Rnasol

Mice were mice treated with telmisartan for 3 weeks, their thoracic aortas placed in 400ul of RNAsol (Sigma Aldrich) and homogenized (OMNI International). RNA was extracted after overnight precipitation in isopropanol and resuspended in RNAse free water + 1:20 superase. RNA sample integrity was tested as previously described using the Agilent Bioanalyzer 2100^{25 (link)}. All computational analyses of RNA-seq data were performed in R (v 3.6.1). Genes with less than 2 counts per million (CPMs) in at least two samples were removed.
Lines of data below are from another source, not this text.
(* ===== verification/ProcSys.v ===== *)
(** * Processes: the reachable states and their theorems (kernel/proc.c)

    [step] interleaves the operations of proc.c on any number of CPUs; the
    theorems are about every state reachable from [userinit], and about single
    operations on every branch. *)

From S2P Require Import Prelude Lock Proc ProcInv.

Module ProcSys.
Import Proc ProcInv.

Section sys.
Context {E : Type} `{!ProcEnv E}.
Implicit Types s : sys E.

(** The operations a CPU executes, where processes send only signals that
    satisfy [sent]: with [quiet], none that stops or continues a process.

    [fork] is two steps: its first critical section, after which the entry it
    got is its own, and the rest, in which the source takes [ptable.lock] once
    more and may sleep in the file system, is one.  [exit] is two: what it does
    before the critical section, which is one step although closing a file may
    sleep, and the critical section, which any process but init may enter.
    The rest of the kernel changes files and memory at any time. *)
Inductive step (sent : Z → Prop) : sys E → sys E → Prop :=
| step_yield me i s s' : on me (Some i) s → yield me s = Ok (tt, s') → step sent s s'
| step_sleep me i cc ch s s' : on me (Some i) s → cpus s !! me = Some cc →
    1 ≤ Spin.ncli (c_int cc) → sleep me ch true s = Ok (tt, s') → step sent s s'
| step_wakeup me o ch s s' : on me o s → wakeup me ch s = Ok (tt, s') → step sent s s'
| step_waitpid me i want r s s' : on me (Some i) s → waitpid me want s = Ok (r, s') → step sent s s'
| step_exit_files me i st s s' : on me (Some i) s → exit_files me st s = Ok (tt, s') → step sent s s'
| step_exit_locked me i k s s' : on me (Some i) s → initproc s ≠ Some i →
    kths s !! i = Some k → k_new k = None → exit_locked me s = Ok (tt, s') → step sent s s'
| step_fork me i k n s s' : on me (Some i) s → kths s !! i = Some k → k_new k = None →
    allocproc_locked me s = Ok (Some n, s') →
    step sent s (set_kths (alter (set_new (Some n)) i (kths s')) s')
| step_fork_fail me i r s s' : on me (Some i) s → fork me s = Ok (r, s') →
    find_state UNUSED (procs s) = None → step sent s s'
| step_fork_rest me i k n r s s' : on me (Some i) s → kths s !! i = Some k → k_new k = Some n →
    fork_rest me (Some n) s = Ok (r, s') → step sent s (forked i s')
| step_kill me o n signal r s s' : on me o s → sent signal → kill me n signal s = Ok (r, s') →
    step sent s s'
| step_signal me i n h r s s' : on me (Some i) s → kernel_attach_signal me n h s = Ok (r, s') →
    step sent s s'
| step_growproc me i n r s s' : on me (Some i) s → growproc me n s = Ok (r, s') → step sent s s'
| step_lock me i s s' : on me (Some i) s → acquire_other me s = Ok (tt, s') → step sent s s'
| step_unlock me i s s' : on me (Some i) s → release_other me s = Ok (tt, s') → step sent s s'
| step_scheduler_start me s s' : on me None s → scheduler_start me s = Ok (tt, s') → step sent s s'
| step_scheduler_turn me s s' : scheduler_turn me s = Ok (tt, s') → step sent s s'
| step_environment e s : step sent s (set_env e s).

Definition reachable (sent : Z → Prop) s : Prop :=
  ∃ me ncpu e s0, userinit me (zero_sys ncpu e) = Ok (tt, s0) ∧ rtc (step sent) s0 s.

Lemma fork_none me i r s s' :
  sinv s → on me (Some i) s → find_state UNUSED (procs s) = None → fork me s = Ok (r, s') →
  sinv s' ∧ r = - ENOMEM.
Proof.
  intros I Ho Hf H. eapply (wlp_ok (fork me) (λ r s', sinv s' ∧ r = - ENOMEM)); [|exact H].
  apply wlp_bind. unfold allocproc_locked.
  apply wlp_bind. eapply wlp_enter; [done..|]. intros s1 C Ep _ _ _. apply wlp_bind, wlp_gets.
  rewrite Ep, Hf. apply wlp_bind. eapply wlp_leave; [done|]. intros s2 I2 Ho2 _ _ _ _. apply wlp_ret.
  apply wlp_bind, wlp_myproc. intros. by apply wlp_ret.
Qed.

Lemma step_sinv s s' : step quiet s s' → sinv s → sinv s'.
Proof.
  intros Hst I. destruct Hst as [me i s s' Ho H|me i cc ch s s' Ho Hc Hn H|me o ch s s' Ho H
    |me i w r s s' Ho H|me i st s s' Ho H|me i k s s' Ho Hip Hk Hn H|me i k n s s' Ho Hk Hn H
    |me i r s s' Ho H Hf|me i k n r s s' Ho Hk Hn H|me o n sg r s s' Ho Hq H|me i n h r s s' Ho H
    |me i n r s s' Ho H|me i s s' Ho H|me i s s' Ho H|me s s' Ho H|me s s' H|e s].
  - by eapply (wlp_ok _ _ _ _ _ (yield_sinv me i s I Ho)) in H.
  - by eapply (wlp_ok _ _ _ _ _ (sleep_sinv me i ch s cc I Ho Hc Hn)) in H.
  - by eapply (wlp_ok _ _ _ _ _ (wakeup_sinv me o ch s I Ho)) in H as [? _].
  - by eapply (wlp_ok _ _ _ _ _ (waitpid_sinv me i w s I Ho)) in H as [? _].
  - by eapply (wlp_ok _ _ _ _ _ (wlp_exit_files me i st s I Ho)) in H as [? _].
  - by eapply (wlp_ok _ _ _ _ _ (exit_locked_sinv me i k s I Ho Hip Hk Hn)) in H.
  - eapply (wlp_ok _ _ _ _ _ (allocproc_locked_sinv me (Some i) s I Ho)) in H
      as (I' & Ho' & Ek & (e & He & Hst) & Hown).
    destruct (on_running _ _ _ I' Ho') as (p & Hp & Hrun). destruct I' as (T & R & L).
    split_and!; [|done..]. eapply set_new_tinv; eauto. by rewrite Hrun.
  - by eapply fork_none in H as [? _].
  - by eapply (wlp_ok _ _ _ _ _ (fork_rest_sinv me i k n s I Ho Hk Hn)) in H as [? _].
  - by eapply (wlp_ok _ _ _ _ _ (kill_sinv me o n sg s Hq I Ho)) in H as [? _].
  - by eapply (wlp_ok _ _ _ _ _ (gentle_attach me n h s _ I Ho)) in H as [? _].
  - by eapply (wlp_ok _ _ _ _ _ (gentle_growproc me n s _ I Ho)) in H as [? _].
  - by eapply (wlp_ok _ _ _ _ _ (acquire_other_sinv me i s I Ho)) in H as [? _].
  - by eapply (wlp_ok _ _ _ _ _ (release_other_sinv me i s I Ho)) in H as [? _].
  - by eapply (wlp_ok _ _ _ _ _ (scheduler_start_sinv me s I Ho)) in H.
  - by eapply (wlp_ok _ _ _ _ _ (scheduler_turn_sinv me s I)) in H as [? _].
  - exact I.
Qed.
Batch correction was applied using Combat-seq under the sva package (v. 3.35.2) with genotype and treatment specified as biological covariates²⁶ . Batch-adjusted data were processed and analyzed using DESeq2 (v 1.24.0)²⁷ with a design formula accounting for genotype, treatment, and their interaction including normalization, principal component analysis (PCA), and Wald test differential expression analysis. Heatmaps represented regularized log-transformed gene expression normalized by Z-score. Pathway enrichment analysis (Gene Ontology GO) was performed using clusterProfiler (v 3.12.0)^{28 (link)}. Log-transformed p-values and the number of genes mapped to each annotation are depicted on the dot plot.